◆ **Exercise data**
(* ===== verification/KStack.v ===== *)
(** * Stack traces

    [is_readable] of kernel/paging.c against the page walk of the processor, and
    what [dump_stack] of kernel/debug.c writes for a chain of stack frames. *)

From Stdlib Require Import Ascii.
From stdpp Require Import strings.
From S2P Require Import Prelude Bits Machine Paging PagingFacts PagingSpec Kernel Thread Interrupt.
From S2P Require Import Strings Printf PrintfSpec PrintfRender PrintfFormat KPrintf KPrintfSpec KDebug KDebugSpec.

(** ** Readable addresses *)

(** The page directory entry of an address of the current address space. *)
Definition pde_of (c : machine) (va : Z) : Z := load32 (phys c) (pde_addr c va).

(** What [is_readable] looks at. *)
Definition probe (c : machine) (va : Z) : bool :=
  if ent_page_size (pde_of c va) then ent_present (pde_of c va) else ent_present (load32 (phys c) (pte_addr (pde_of c va) va)).

(** The entry of the window after it was used. *)
Definition window_cleared (c : machine) (kt : Z) : machine := set_phys (store32 (phys c) (slot0 kt) 0) c.

Lemma window_cleared_kmap c kt : kmap c kt → kmap (window_cleared c kt) kt.
Proof. intros K. exact (kmap_frame_slot c kt (0x191 * 4096) 0 K). Qed.

Lemma pte_addr_range pde va : 0 <= pte_addr pde va < 2 ^ 32.
Proof. unfold pte_addr, ent_frame. pose proof (bits_range pde 12 20 ltac:(lia) ltac:(lia)). zdiv. Qed.

Lemma wp_is_readable c kt va (Q : Z → machine → Prop) L : kmap c kt → 0 <= va < 2 ^ 32 →
  (ent_page_size (pde_of c va) = false → pte_addr (pde_of c va) va ≠ slot0 kt) →
  Q (if probe c va then 1 else 0) (window_cleared c kt) → wp (is_readable va (cr3 c)) Q L c.
Proof.
  intros K Hva Hpte HQ. pose proof (kmap_cr3 _ _ K) as Hcr. pose proof (kmap_distinct _ _ K) as Hd.
  assert (A : pmap_addr c (cr3 c) (PDE_INDEX va) = pde_addr c va).
  { unfold pmap_addr, pde_addr. rewrite PDE_INDEX_alt by done. by destruct (cr3 c =? CURRENT_ROOT_PMAP). }
  unfold is_readable, is_accessible, read_pde. wp_step.
  apply (wp_read_pmap_entry c kt); [done|rewrite PDE_INDEX_alt by done; zdiv|done| |].
  { rewrite A. unfold pde_addr, slot0. zdiv. }
  rewrite A. fold (pde_of c va). unfold probe in HQ.
  change (pde_is_page_sized (pde_of c va)) with (ent_page_size (pde_of c va)).
  destruct (ent_page_size (pde_of c va)) eqn:Hs.
  - apply wp_ret. change (pde_is_present (pde_of c va)) with (ent_present (pde_of c va)). cbn [orb]. by rewrite andb_true_r.
  - specialize (Hpte eq_refl). unfold read_pte. wp_step.
    pose proof (bits_range (pde_of c va) 12 20 ltac:(lia) ltac:(lia)) as R. fold (ent_frame (pde_of c va)) in R.
    assert (F : PBASE_TO_PADDR (get_pde_frame_number (pde_of c va)) = 4096 * ent_frame (pde_of c va)).
    { unfold get_pde_frame_number. change (pde_is_page_sized (pde_of c va)) with (ent_page_size (pde_of c va)). rewrite Hs.
      apply PBASE_TO_PADDR_alt. exact R. }
    rewrite F.
    assert (A' : pmap_addr (window_cleared c kt) (4096 * ent_frame (pde_of c va)) (PTE_INDEX va) = pte_addr (pde_of c va) va).
    { unfold pmap_addr, pte_addr. rewrite PTE_INDEX_alt by lia. unfold CURRENT_ROOT_PMAP.
      destruct (Z.eqb_spec (4096 * ent_frame (pde_of c va)) 0xFFFFFFFF); [lia|].
      replace (4096 * ent_frame (pde_of c va) / 4096) with (ent_frame (pde_of c va)); [done|]. zdiv. }
    apply (wp_read_pmap_entry (window_cleared c kt) kt);
      [by apply window_cleared_kmap|rewrite PTE_INDEX_alt by lia; by apply Z.mod_pos_bound|lia|by rewrite A'|].
    rewrite A'. apply wp_ret. unfold window_cleared in *. cbn [phys set_phys] in *. rewrite store32_store32.
    rewrite load32_store32_ne; [change (pte_is_present ?x) with (ent_present x); cbn [orb]; by rewrite andb_true_r|].
    unfold pte_addr, slot0 in *. zdiv.
Qed.

Lemma probe_translate c va : ent_present (pde_of c va) = true → probe c va = bool_decide (is_Some (translate c va)).
Proof.
  intros Hp. unfold probe, translate. fold (pde_of c va). rewrite Hp. destruct (ent_page_size (pde_of c va)); [by rewrite bool_decide_true by eauto|].
  destruct (ent_present (load32 _ _)); [by rewrite bool_decide_true by eauto|by rewrite bool_decide_false by (by intros [? ?])].
Qed.

(** [is_readable] of the current address space and the processor: for an
    address below a page table or in a large page, the result is 1 exactly where
    the page walk gives the address a translation; only the entry of the
    temporary window is changed. *)
Theorem is_readable_translate c kt va : kmap c kt → 0 <= va < 2 ^ 32 → ent_present (pde_of c va) = true →
  (ent_page_size (pde_of c va) = false → pte_addr (pde_of c va) va ≠ slot0 kt) →
  ∃ r c', is_readable va (cr3 c) c = Ret r c' ∧ (r = 1 ↔ is_Some (translate c va)) ∧ cr3 c' = cr3 c ∧
    ∀ a, a < slot0 kt ∨ slot0 kt + 4 <= a → load8 (phys c') a = load8 (phys c) a.
Proof.
  intros K Hva Hp Hpte. destruct (wp_ret_inv (is_readable va (cr3 c)) (λ r c', r = (if probe c va then 1 else 0) ∧ c' = window_cleared c kt) c)
    as (r & c' & E & -> & ->); [by apply (wp_is_readable c kt)|].
  exists (if probe c va then 1 else 0), (window_cleared c kt). split; [exact E|]. rewrite (probe_translate c va Hp).
  split; [case_bool_decide; split; try done; lia|]. split; [done|]. intros a Ha. apply load8_store32_ne. lia.
Qed.

Lemma is_readable_translate_witness : ∃ r c', is_readable 0x5004 0x1000 demo = Ret r c' ∧ (r = 1 ↔ is_Some (translate demo 0x5004)).
Proof.
  destruct (is_readable_translate demo 2 0x5004) as (r & c' & E & H & _); [apply demo_kmap|lia|vm_compute; reflexivity|intros _; vm_compute; discriminate|].
  exists r, c'. split; [exact E|exact H].
Defined.

(** The present bit of the directory entry is not looked at where the entry is not
    that of a large page: below an entry that is 0 an address is taken to be
    readable if the word of physical page 0 that belongs to it is odd. *)
Theorem is_readable_absent c kt va : kmap c kt → 0 <= va < 2 ^ 32 → pde_of c va = 0 → slot0 kt ≠ 4 * ((va / 2 ^ 12) mod 1024) →
  translate c va = None ∧
  ∃ r c', is_readable va (cr3 c) c = Ret r c' ∧ r = (if ent_present (load32 (phys c) (4 * ((va / 2 ^ 12) mod 1024))) then 1 else 0).
Proof.
  intros K Hva Hp Hs. split; [unfold translate; fold (pde_of c va); by rewrite Hp|].
  assert (A : pte_addr (pde_of c va) va = 4 * ((va / 2 ^ 12) mod 1024)) by (unfold pte_addr; by rewrite Hp).
  destruct (wp_ret_inv (is_readable va (cr3 c)) (λ r c', r = (if probe c va then 1 else 0)) c) as (r & c' & E & ->);
    [apply (wp_is_readable c kt); [done..|by rewrite A|done]|].
  exists (if probe c va then 1 else 0), c'. split; [exact E|]. unfold probe. rewrite A. by rewrite Hp.
Qed.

◆ **Task description**
The listing above holds a line with "va)). rewrite Hs." and a line with "apply (wp_read_pmap_entry (window_cleared". Print the stretch from the first through the second, exactly and alone.

◆ **Response to the task**
    { unfold get_pde_frame_number. change (pde_is_page_sized (pde_of c va)) with (ent_page_size (pde_of c va)). rewrite Hs.
      apply PBASE_TO_PADDR_alt. exact R. }
    rewrite F.
    assert (A' : pmap_addr (window_cleared c kt) (4096 * ent_frame (pde_of c va)) (PTE_INDEX va) = pte_addr (pde_of c va) va).
    { unfold pmap_addr, pte_addr. rewrite PTE_INDEX_alt by lia. unfold CURRENT_ROOT_PMAP.
      destruct (Z.eqb_spec (4096 * ent_frame (pde_of c va)) 0xFFFFFFFF); [lia|].
      replace (4096 * ent_frame (pde_of c va) / 4096) with (ent_frame (pde_of c va)); [done|]. zdiv. }
    apply (wp_read_pmap_entry (window_cleared c kt) kt);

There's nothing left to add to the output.